Le gouvernement décide de mettre fin progressivement aux subventions directes de l’État sur les produits de première nécessité. Si la démarche s’avère déjà assez complexe au vu de la situation du marché, ses retombées risquent de peser lourd sur les ménages de la classe moyenne.
En effet, le projet de loi de finances (PLF) pour l’année 2022 prévoit la création d’un dispositif national de compensation au profit des ménages nécessiteux. Ce dernier sera mis en place suite à la suppression du système de subventions généralisées.
Lors de la présentation du projet de loi des finances hier devant les membres de l’APN, le Premier ministre affirme que le dispositif national de compensation monétaire au profit des ménages « sera concrétisé à travers un programme de transfert monétaire direct au profit des ménages qui y sont éligibles ».

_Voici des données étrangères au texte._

(* ===== verification/Prelude.v ===== *)
(** * Verification of mysql_proxy

    mysql_proxy is a server that answers SELECT, SHOW and DESC statements for its clients, from a database or
    from a cache in shared memory, and a client library that looks like the MySQL one.  This library models both in
    Rocq and proves what they do.  The definitions carry the names of the functions they translate; the comment
    before each names the file and the lines.

    ** The program

    A client (src/mysql_proxy_api.cpp) encrypts a statement with the key of its application, puts it into a tree of
    tagged fields, writes the tree as a protobuf message, puts a packet header before it and sends it.  The server
    (src/mysql_proxy_server.cpp) reads its configuration and its key file, makes the cache, forks its workers, and
    accepts connections while the traffic limit allows it.  A worker cuts the bytes of a connection into packets,
    decrypts the statement, looks for the answer in the cache (src/storage.cc), asks the database when it is not
    there, packs the result into a tree, writes the tree to the cache and sends it back.  The cache is a hash
    table of several rows (src/ht/multi_hash_table.cc) whose data is kept in chains of blocks (src/ht/link_table.cc).
    The trees are the library under src/knv: nodes that are expanded from a message when they are looked
    into and written back when they are sent, with nodes and buffers from memory pools.

    ** Files

    From the ground up; a file requires only files before it.

    - Prelude.v: machine integers, byte strings, blocks of memory, lemmas and tactics all files share.
    - Pb.v: the wire format (src/knv/pb.h, pb.c), decoder and encoder cursors.
    - LinkTable.v: chains of blocks (src/ht/link_table.h, link_table.cc).  The abstract store is a map from handles
      to strings.
    - MultiHashTable.v: the hash table (src/ht/multi_hash_table.h, multi_hash_table.cc), over LinkTable.v.  The
      abstract table is a map from keys to strings.  ForceSet.v: insertion with eviction.
    - ObjPool.v, MemPool.v: pools of objects and of buffers (src/knv/obj_base.h, obj_pool.h, mem_pool.h, mem_pool.cc).
    - Crypt.v: encryption and hex dumps in both programs.  The DES routines are the class [Des].
    - Packet.v: both ParsePacket functions and the loop of a worker.
    - Traffic.v: the byte counters (src/comm/atomic_counter_array.c) and TrafficCtl.
    - Keys.v: LoadKeyFile.
    - KnvHeap.v: the memory of the tree library: nodes, buffers, keys, and the hash table KnvHt of a node's
      children.  A computation is a state monad with two more outcomes, a crash and a lack of fuel.
    - KnvHt.v: KnvHt is a set of nodes.
    - KnvNode.v: the operations of KnvNode on a node and its children (src/knv/knv_node.h, knv_node.cc).
    - KnvSize.v, KnvExpand.v, KnvOwn.v: writing trees, reading trees, trees made from a buffer of the caller.
    - KnvFields.v: insertion, the walk over children, and fields by tag.  KnvFloat.v: floating-point fields and the order of keys.
      KnvTree.v: operations between two trees.
    - KnvFaults.v: concrete executions in which the tree library fails.
    - Storage.v: UcStorage (src/storage.h, storage.cc), on the heap of KnvHeap.v and the tables of MultiHashTable.v.
    - ResultSet.v: PackResult of the server, and the client's functions that walk a result, on the same heap.
    - Server.v: the handling of a request, with the pool of database connections.
    - Client.v: the client's handle, requests and responses.
    - AttrApi.v: the monitoring counters (src/comm/Attr_API.c) under interleaving.  InitOnce.v: threads that attach them.
    - Cfg.v: configuration files (src/comm/oi_cfg.c).  LogFile.v: log files and their rotation (src/comm/oi_log.c).
    - ShmAdapter.v: shared memory segments (src/ht/shm_adapter.cc).  ShmTables.v: the hash table on them.
      Net.v: addresses and sockets (src/knv/net.cc).
    - Fork.v: the workers and their supervision (src/comm/fork_children.c).
    - Startup.v: ProxyInit, the listening socket and the loop of main.
    - KnvShow.v, KnvInput.v: the tool src/knv/knv_show.cpp: .proto files as enumerations, and the input of packets.
    - KnvPrint.v: Print of trees and packets (src/knv/knv_node.cc, protocol.cc, commands.h) and the tool's showing of packets.
    - Protocol.v: request and response objects over trees (src/knv/protocol.h, protocol.cc).  KnvPacket.v: reading packets.
      KnvEncode.v: writing them.  KnvParts.v: executions, with packets in parts and in the other format.

    ** State, effects and errors

    A structure is a [Record], an enumeration an [Inductive] type, and every function a [Definition] or [Fixpoint] that
    can be evaluated.  A C integer is a [Z] with its wrap-around written out ([u32], [s32] and so on in Prelude.v).  Memory
    is a byte list with offsets or a map from numbers to records.  [None], or [Crash] in the files on trees, is undefined
    behaviour of the C++ code: an access outside a block, a copy past an array, a use of a freed buffer, a division by
    zero.  Return codes are values.  Where threads or processes interleave, the model is a step relation with
    one step for each access to shared memory: the free list in ObjPool.v, the counters in AttrApi.v, their spin lock in
    InitOnce.v, and the parent
    with its signal handler in Fork.v.  Everything else runs in one thread; the hash table is used under the lock
    that the server takes.

    ** Interfaces

    Code that is not in the repository is the instance of a class, or an argument, with the documented behaviour as
    laws: [Des] and [DesLaws] (the DES routines of the C library), [MySQL] and [MySQLLaws] (the MySQL client library),
    [shm_calls] and [ShmOS] (System V shared memory), [net_calls] (sockets), [env] (time and locks), the results of [fork].  Every
    theorem with such a law has a witness with a concrete instance.  Within the program, [Knv] (trees) and [Cache]
    are the classes that Server.v and Client.v are written against; [flat_knv] is an instance of the first in which a tree
    is its list of fields.  ResultSet.v and Storage.v work on the heap itself.

    ** What the theorems show

    - The whole path: a query comes back with the text the server sent, however the network cuts the packets
      ([query_round_trip]); serving any bytes is safe and runs only reading statements ([serve_safe]); every request of
      a registered application is answered once ([process_request_answers]).
    - Results: a client reads the rows the message holds ([result_rows]), and gets from the cache the tree
      that was put into it ([cache_roundtrip], [cache_read]).
    - Start-up: settings are well typed ([settings_type], [last_line_decides], [load_key_file_spec]), a worker starts ready
      ([proxy_init_ready]), workers are not lost ([supervision]), and the loop of main closes or serves what it accepts
      ([accept_turn], [traffic_refines]).
    - The hash table refines a map ([mht_set_refines], [force_set_refines], [mht_get_refines], [mht_erase_refines]),
      over a store of strings that the blocks refine ([set_data_refines], [get_data_reads],
      [erase_data_refines]).
    - Trees: reading and writing a message ([expand_message], [rebuild_message], [serialize_exact]), the table of
      children ([table_put], [table_get], [table_remove]).
    - The wire format: round trip, bounds and termination ([message_roundtrip], [pb_fields_total],
      [skip_field_in_step]).  Framing and encryption: [worker_framing], [crypt_roundtrip].
    - Pools and counters: [pool_accounting], [attr_conserved], [attr_wait_free]; and, without a number, [shm_adapter_no_leak],
      [init_exclusive], [Log_message], [Log_bounded], [messages_printed],
      [hex_input] and [PrintLeaf_shows].
    - Faults, each shown on the definitions: [short_length_throws], [small_buffer_wraps], [fold_lookup_hangs],
      [concurrent_new_shares], and those stated by lemmas and examples without a number.
    - Packets of the KNV protocol: an object made from a packet has the packet's header and first body ([decode_packet]), and a
      packet written from a header and a body is read with both ([packet_roundtrip]).

    ** Fuel

    Loops over lists recurse on the list.  The others have fuel, and a theorem says how much is enough: decoding a message
    takes one turn for each byte at most and one more; [ParsePacket] one for each byte of the buffer and one more;
    the parser of .proto files one for each character and one more
    ([parse_more_fuel]); [query_loop] eleven, since at most ten calls are tried again; walks over the chains of [KnvHt] as many as
    there are nodes; an erased or overwritten string of the link table as many as there are blocks.  The functions
    on trees take the height of the tree; their theorems have it as the parameter that the fuel must reach.  A call
    of the monitoring counters ends after 15560 steps.

    ** Assumptions

    The kernel does not give a new process a number that is still in the parent's array (Fork.v); a compare-and-swap is
    one atomic step; [malloc] and the pools may fail at any call, as the lists of results given to the models say.

    ** Not modelled

    - the models leave out the calls of Log and Attr_API in the other files, and the texts of error messages except for those that
      are sent to a client.
    - src/crypt_test.cpp, src/mysql_proxy_test.cpp, src/mysql_proxy_test_raw.cpp, src/knv/knv_node_test.cpp,
      src/knv/mempool_test.cpp: test programs.
    - src/knv/knv_codec.h and knv_codec_default.c: renamings of the functions of pb.c.
    - the percentages of MultiHashTable that are only reported. *)

From stdpp Require Export base tactics option list gmap strings.
From Stdlib Require Export ZArith Lia.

Autrement dit, la réforme du système de subvention sociale se fera à travers le passage au virement au profit des familles nécessiteuses. Celles-ci bénéficieront donc d’un revenu supplémentaire comme indemnisation de la hausse des prix engendrée par la suppression des subventions directes.
Dans son argumentatif, le gouvernement explique que cette réforme vise un « meilleur ciblage » de la subvention publique « garantissant une justice sociale ». Selon la même source, la majorité des dispositifs généralisés sont « abusifs », du fait qu’ils « profitent essentiellement aux couches des populations aisées ».

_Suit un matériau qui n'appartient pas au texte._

(** A block that ends in the middle of a tag is reported as a proper end of message: the
    iterator returns [NULL] with [eom] set, exactly as after the last complete field, so a
    caller that only tests [eom] takes the truncated message for a complete one. *)
Theorem truncated_tag_is_eom (f : pb_field_t) (pre l post : bytes) :
  Forall (fun b => 128 <= b < 256) l -> len l <= 10 -> cursor f pre l post ->
  exists f', pb_next f = Some (false, f') /\ f_eom f' = 1 /\ is_Some (f_errmsg f').
Proof.
  intros Hl H10 Hc. rewrite <- (app_nil_r l) in Hc.
  pose proof (cursor_advance _ _ _ _ _ Hc) as (_ & _ & Hlf & _).
  unfold pb_next, pb_decode_tag, pb_decode_varint.
  destruct (pb_decode_varint_loop_cont l 11 0 0 f pre [] post) as (acc & ->);
    try done; [lia|unfold len in H10; lia|].
  destruct (11 - length l)%nat eqn:E; [unfold len in H10; lia|].
  cbn [pb_decode_varint_loop]. unfold pb_get_byte. rewrite Hlf.
  set (g := f_advance _ _) in *. change (len [] <? 1) with true.
  destruct (64 <=? 0 + 7 * len l); cbn -[g]; rewrite Hlf; cbn -[g]; eauto.
Qed.

Lemma truncated_tag_is_eom_witness :
  exists f', pb_next (f_advance 2 (f_init [8; 1; 144] 3 f_undef)) = Some (false, f') /\
    f_eom f' = 1 /\ is_Some (f_errmsg f').
Proof.
  apply (truncated_tag_is_eom (f_advance 2 (f_init [8; 1; 144] 3 f_undef)) [8; 1] [144] []).
  - repeat constructor; lia.
  - vm_compute; congruence.
  - vm_compute; intuition congruence.
Defined.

Les classes moyennes sont-elles menacées d’appauvrissement ?
Cependant, des spécialistes avancent déjà les difficultés de concrétisation d’une telle démarche, mais aussi des retombées qui pourront fortement nuire à des milliers de ménages. A priori, c’est les critères de sélection des ménages « éligibles » qui pourra poser problème.

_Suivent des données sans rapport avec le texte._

(* ===== verification/LinkTable.v ===== *)
(** * The block storage of the hash table (src/ht/link_table.h, src/ht/link_table.cc)

    A [LinkTable] keeps byte strings in chains of fixed-size blocks.  Its
    memory is the header record and the blocks, a map from the block number to
    the block; a number outside the map is outside the buffer, and an access
    there is [None], as is any other undefined behaviour (a division by zero,
    a copy past the end of an array).  The texts put in [errmsg] and the
    monitoring counters are not part of the state.

    The second half relates the blocks to the abstract store they implement, a
    finite map from handles (the position of the first block) to byte strings. *)

From S2P Require Import Prelude.

(** ** Data *)

Definition MAX_BLOCK_COUNT : Z := 25 * 1024.
Definition LT_MAX_RECYCLE_POOL_SIZE : Z := 256 * 1024 / 8.
Definition LT_DEF_RECYCLE_POOL_SIZE : Z := 100.
Definition LT_MAX_RESERVE_LEN : Z := 256 * 1024.
Definition LT_MAX_USRDATA_LEN : Z := 512 * 1024 - 4.

(** [ddwNext] has 48 bits and [ddwLengthInBlock] 16. *)
(** Models [LtBlock] (src/ht/link_table.h:40-45). *)
Record LtBlock := mk_block {
  ddwNext : Z;
  ddwLengthInBlock : Z;
  bufData : bytes
}.

(** [addwRecyclePool] is an array of [LT_MAX_RECYCLE_POOL_SIZE] words, 0 where
    the map has no entry; [sUserData] is written out up to its last non-zero
    byte. *)
(** Models [LinkTableHead] (src/ht/link_table.h:48-61). *)
Record LinkTableHead := mk_head {
  ddwAllBlockCount : Z;
  ddwFreeBlockCount : Z;
  ddwBlockSize : Z;
  ddwLastEmpty : Z;
  ddwFirstFreePos : Z;
  ddwRecycleIndex : Z;
  dwRecyclePoolSize : Z;
  addwRecyclePool : gmap Z Z;
  dwUserDataLen : Z;
  sUserData : bytes
}.

(** The buffer a table lives in: what a process that maps it finds there. *)
Record LtBuffer := mk_buffer { lb_head : LinkTableHead; lb_blocks : gmap Z LtBlock }.

(** [header == NULL] is [None]; [blocks] is set together with [header]. *)
(** Models [LinkTable] (src/ht/link_table.h:64-73). *)
Definition LinkTable : Type := option LtBuffer.
Definition new_LinkTable : LinkTable := None.

(** [sizeof(LinkTableHead)], the padding before the pool included. *)
Definition sizeof_LinkTableHead : Z :=
  6 * 8 + 8 + LT_MAX_RECYCLE_POOL_SIZE * 8 + LT_MAX_RESERVE_LEN + 4 + LT_MAX_USRDATA_LEN.

Definition set_next (n : Z) (b : LtBlock) : LtBlock :=
  mk_block (u48 n) (ddwLengthInBlock b) (bufData b).
Definition set_length (n : Z) (b : LtBlock) : LtBlock :=
  mk_block (ddwNext b) (u16 n) (bufData b).
Definition set_data (d : bytes) (b : LtBlock) : LtBlock :=
  mk_block (ddwNext b) (ddwLengthInBlock b) d.

Definition hd_set_free_count (n : Z) (h : LinkTableHead) : LinkTableHead :=
  mk_head (ddwAllBlockCount h) (u64 n) (ddwBlockSize h) (ddwLastEmpty h) (ddwFirstFreePos h)
    (ddwRecycleIndex h) (dwRecyclePoolSize h) (addwRecyclePool h) (dwUserDataLen h) (sUserData h).
Definition hd_set_last_empty (n : Z) (h : LinkTableHead) : LinkTableHead :=
  mk_head (ddwAllBlockCount h) (ddwFreeBlockCount h) (ddwBlockSize h) n (ddwFirstFreePos h)
    (ddwRecycleIndex h) (dwRecyclePoolSize h) (addwRecyclePool h) (dwUserDataLen h) (sUserData h).
Definition hd_set_first_free (n : Z) (h : LinkTableHead) : LinkTableHead :=
  mk_head (ddwAllBlockCount h) (ddwFreeBlockCount h) (ddwBlockSize h) (ddwLastEmpty h) n
    (ddwRecycleIndex h) (dwRecyclePoolSize h) (addwRecyclePool h) (dwUserDataLen h) (sUserData h).
Definition hd_set_pool (i : Z) (p : gmap Z Z) (h : LinkTableHead) : LinkTableHead :=
  mk_head (ddwAllBlockCount h) (ddwFreeBlockCount h) (ddwBlockSize h) (ddwLastEmpty h)
    (ddwFirstFreePos h) i (dwRecyclePoolSize h) p (dwUserDataLen h) (sUserData h).
Definition hd_set_pool_size (n : Z) (h : LinkTableHead) : LinkTableHead :=
  mk_head (ddwAllBlockCount h) (ddwFreeBlockCount h) (ddwBlockSize h) (ddwLastEmpty h)
    (ddwFirstFreePos h) (ddwRecycleIndex h) n (addwRecyclePool h) (dwUserDataLen h) (sUserData h).
Definition hd_set_user (n : Z) (d : bytes) (h : LinkTableHead) : LinkTableHead :=
  mk_head (ddwAllBlockCount h) (ddwFreeBlockCount h) (ddwBlockSize h) (ddwLastEmpty h)
    (ddwFirstFreePos h) (ddwRecycleIndex h) (dwRecyclePoolSize h) (addwRecyclePool h) n d.

Definition on_head (f : LinkTableHead -> LinkTableHead) (t : LtBuffer) : LtBuffer :=
  mk_buffer (f (lb_head t)) (lb_blocks t).

(** [LT_ELE_AT(idx)] read and written as a whole. *)
(** Models [LT_ELE_AT] (src/ht/link_table.cc:81-84). *)
Definition LT_ELE_AT (t : LtBuffer) (idx : Z) : option LtBlock := lb_blocks t !! idx.
Definition put_block (idx : Z) (b : LtBlock) (t : LtBuffer) : LtBuffer :=
  mk_buffer (lb_head t) (<[idx := b]> (lb_blocks t)).

(** Models [BLOCK_DATA_LEN] (src/ht/link_table.cc:327-327). *)
Definition BLOCK_DATA_LEN (t : LtBuffer) : Z := u64 (ddwBlockSize (lb_head t) - 8).

(** ** Construction *)

(** Models [LinkTable::EvalBufferSize] (src/ht/link_table.h:76-76). *)
Definition EvalBufferSize (uBlockCount uBlockSize : Z) : Z :=
  u64 (sizeof_LinkTableHead + u64 (uBlockCount * uBlockSize)).

(** Models [LinkTable::EvalBlockCount] (src/ht/link_table.h:77-77). *)
Definition EvalBlockCount (uBuffSize uBlockSize : Z) : option Z :=
  if Z.eqb uBlockSize 0 then None
  else Some (u64 (uBuffSize - sizeof_LinkTableHead) / uBlockSize).

(** [pBuffer] is [None] for [NULL], otherwise what the buffer holds; [Init]
    clears the header and leaves the blocks as they are. *)
(** Models [LinkTable::Init] (src/ht/link_table.cc:32-51). *)
Definition Init (lt : LinkTable) (pBuffer : option LtBuffer)
    (ddwBufferSize ddwBlockCount ddwBlockSize : Z) : Z * LinkTable :=
  match pBuffer with
  | None => (-1, lt)
  | Some buf =>
      if ddwBufferSize <? EvalBufferSize ddwBlockCount ddwBlockSize then (-1, lt)
      else
        (0, Some (mk_buffer
                    (mk_head (u64 (ddwBlockCount - 1)) (u64 (ddwBlockCount - 1)) ddwBlockSize 1 0 0
                       LT_DEF_RECYCLE_POOL_SIZE ∅ 0 [])
                    (lb_blocks buf)))
  end.

(** Models [LinkTable::InitExisting] (src/ht/link_table.cc:53-78). *)
Definition InitExisting (lt : LinkTable) (pBuffer : option LtBuffer)
    (ddwBufferSize ddwBlockCount ddwBlockSize' : Z) : Z * LinkTable :=
  match pBuffer with
  | None => (-1, lt)
  | Some buf =>
      if ddwBufferSize <? EvalBufferSize ddwBlockCount ddwBlockSize' then (-1, lt)
      else
        let lt' := Some buf in
        if negb (Z.eqb (ddwAllBlockCount (lb_head buf)) (u64 (ddwBlockCount - 1))) then (-2, lt')
        else if negb (Z.eqb (ddwBlockSize (lb_head buf)) ddwBlockSize') then (-3, lt')
        else (0, lt')
  end.

(** ** Releasing blocks *)

(** [memset(pBlock, 0, ddwBlockSize)] *)
Definition zero_block (b : LtBlock) : LtBlock :=
  mk_block 0 0 (replicate (length (bufData b)) 0).

(** The loop of [FreeBlock] runs at most [MAX_BLOCK_COUNT + 1] times, the fuel
    of its caller: it never ends for lack of fuel. *)
(** Models [LinkTable::FreeBlock] (src/ht/link_table.cc:107-134). *)
Fixpoint FreeBlock_loop (fuel : nat) (ddwNextPos : Z) (t : LtBuffer) : option (Z * LtBuffer) :=
  match fuel with
  | O => Some (if negb (Z.eqb ddwNextPos 0) then -4 else 0, t)
  | S fuel' =>
      if Z.eqb ddwNextPos 0 then Some (0, t)
      else
        let ddwCurPos := ddwNextPos in
        if ddwAllBlockCount (lb_head t) <=? ddwCurPos then Some (-3, t)
        else
          pBlock ← LT_ELE_AT t ddwCurPos;
          let ddwNextPos := ddwNext pBlock in
          let b := set_next (ddwFirstFreePos (lb_head t)) (zero_block pBlock) in
          let t1 := on_head (hd_set_first_free ddwCurPos) (put_block ddwCurPos b t) in
          let t2 := on_head (hd_set_free_count (ddwFreeBlockCount (lb_head t1) + 1)) t1 in
          FreeBlock_loop fuel' ddwNextPos t2
  end.

(** Models [LinkTable::FreeBlock] (src/ht/link_table.cc:87-137). *)
Definition FreeBlock (t : LtBuffer) (ddwStartPos : Z) : option (Z * LtBuffer) :=
  if Z.eqb ddwStartPos 0 || (ddwAllBlockCount (lb_head t) <=? ddwStartPos) then Some (-2, t)
  else FreeBlock_loop (Z.to_nat (MAX_BLOCK_COUNT + 1)) ddwStartPos t.

(** The recycle pool as an array: an index outside it is a trap. *)
Definition pool_get (t : LtBuffer) (i : Z) : option Z :=
  if (0 <=? i) && (i <? LT_MAX_RECYCLE_POOL_SIZE)
  then Some (default 0 (addwRecyclePool (lb_head t) !! i)) else None.
Definition pool_set (t : LtBuffer) (i v : Z) : gmap Z Z :=
  <[i := v]> (addwRecyclePool (lb_head t)).

(** Models [LinkTable::RecycleBlock] (src/ht/link_table.cc:143-178). *)
Definition RecycleBlock (t : LtBuffer) (ddwStartPos : Z) : option (Z * LtBuffer) :=
  let h := lb_head t in
  let ddwIdx := if dwRecyclePoolSize h <=? ddwRecycleIndex h then 0 else ddwRecycleIndex h in
  ddwOldPos ← pool_get t ddwIdx;
  if Z.eqb (dwRecyclePoolSize h) 0 then None
  else
    let t1 := on_head (hd_set_pool ((ddwIdx + 1) mod dwRecyclePoolSize h)
                         (pool_set t ddwIdx ddwStartPos)) t in
    if negb (Z.eqb ddwOldPos 0) then
      '(_, t2) ← FreeBlock t1 ddwOldPos;
      Some (0, t2)
    else Some (0, t1).

(** Models [LinkTable::EmptyRecyclePool] (src/ht/link_table.cc:188-203). *)
Fixpoint EmptyRecyclePool_loop (n : nat) (i : Z) (t : LtBuffer) : option LtBuffer :=
  match n with
  | O => Some t
  | S n' =>
      p ← pool_get t i;
      t2 ← (if negb (Z.eqb p 0) then
              '(_, t1) ← FreeBlock t p;
              Some (on_head (hd_set_pool (ddwRecycleIndex (lb_head t1)) (pool_set t1 i 0)) t1)
            else Some t);
      EmptyRecyclePool_loop n' (i + 1) t2
  end.

(** Models [LinkTable::EmptyRecyclePool] (src/ht/link_table.cc:181-206). *)
Definition EmptyRecyclePool (t : LtBuffer) : option LtBuffer :=
  t1 ← EmptyRecyclePool_loop (Z.to_nat (s32 (dwRecyclePoolSize (lb_head t)))) 0 t;
  Some (on_head (hd_set_pool 0 (addwRecyclePool (lb_head t1))) t1).

(** ** Allocation *)

(** The walk along the free list: [n] is [iCount - i], so the last turn is the
    one with [n = 1].  Returns what is left of [iCount], the position reached
    and the table. *)
(** Models [LinkTable::GetEmptyBlock] (src/ht/link_table.cc:262-272). *)
Fixpoint free_walk (n : nat) (ddwCurPos : Z) (t : LtBuffer) : option (nat * Z * LtBuffer) :=
  match n with
  | O => Some (O, ddwCurPos, t)
  | S n' =>
      if (0 <? ddwCurPos) && (ddwCurPos <? ddwAllBlockCount (lb_head t)) then
        pBlock ← LT_ELE_AT t ddwCurPos;
        if Z.eqb (ddwLengthInBlock pBlock) 0 then
          free_walk n' (ddwNext pBlock)
            (match n' with O => put_block ddwCurPos (set_next 0 pBlock) t | S _ => t end)
        else Some (n, ddwCurPos, t)
      else Some (n, ddwCurPos, t)
  end.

Déjà dans la tourmente, du fait des augmentations massives des prix des produits alimentaires, des services, du loyer et de l’énergie, les classes moyennes sont plus que jamais menacées. Ainsi, force est de constater que les classes moyennes risquent d’être à nouveau confrontées à des difficultés semblables à celles des plus pauvres.
Interrogé par le quotidien Liberté, Mourad Ouchichi, enseignant d’économie à l’université de Bejaïa estime que « ce sont les classes moyennes à revenus fixes qui risquent, en effet, de supporter, à nouveau, l’essentiel des sacrifices exigés par la crise ». Pour ce qui est de la classe moyenne libérale, l’intervenant affirme qu’elle a « les moyens d’y faire face ».
Cette démarche « s’annonce aussi complexe que sensible »
Abordant ce qui pourra se mettre comme entraves dans la concrétisation des réformes des subventions de l’État, l’économiste affirme que cette démarche « s’annonce aussi complexe que sensible ». À ce propos, il avance « le poids de l’informel dans l’économie et l’absence d’un système fiscal fiable ».
Outre cela, Mourad Ouchichi explique que la réforme des subventions « va entraîner naturellement une inflation qui, à son tour, viendrait aggraver les inégalités sociales et précipiter les classes moyennes dans les mêmes difficultés auxquelles se heurtent les plus pauvres ».
Et comme solution, « cette réforme doit se faire dans une conjoncture qui permet à l’État de mettre en place des systèmes de compensation aussi bien au bénéfice des pauvres qu’au profit des classes moyennes », préconise le spécialiste.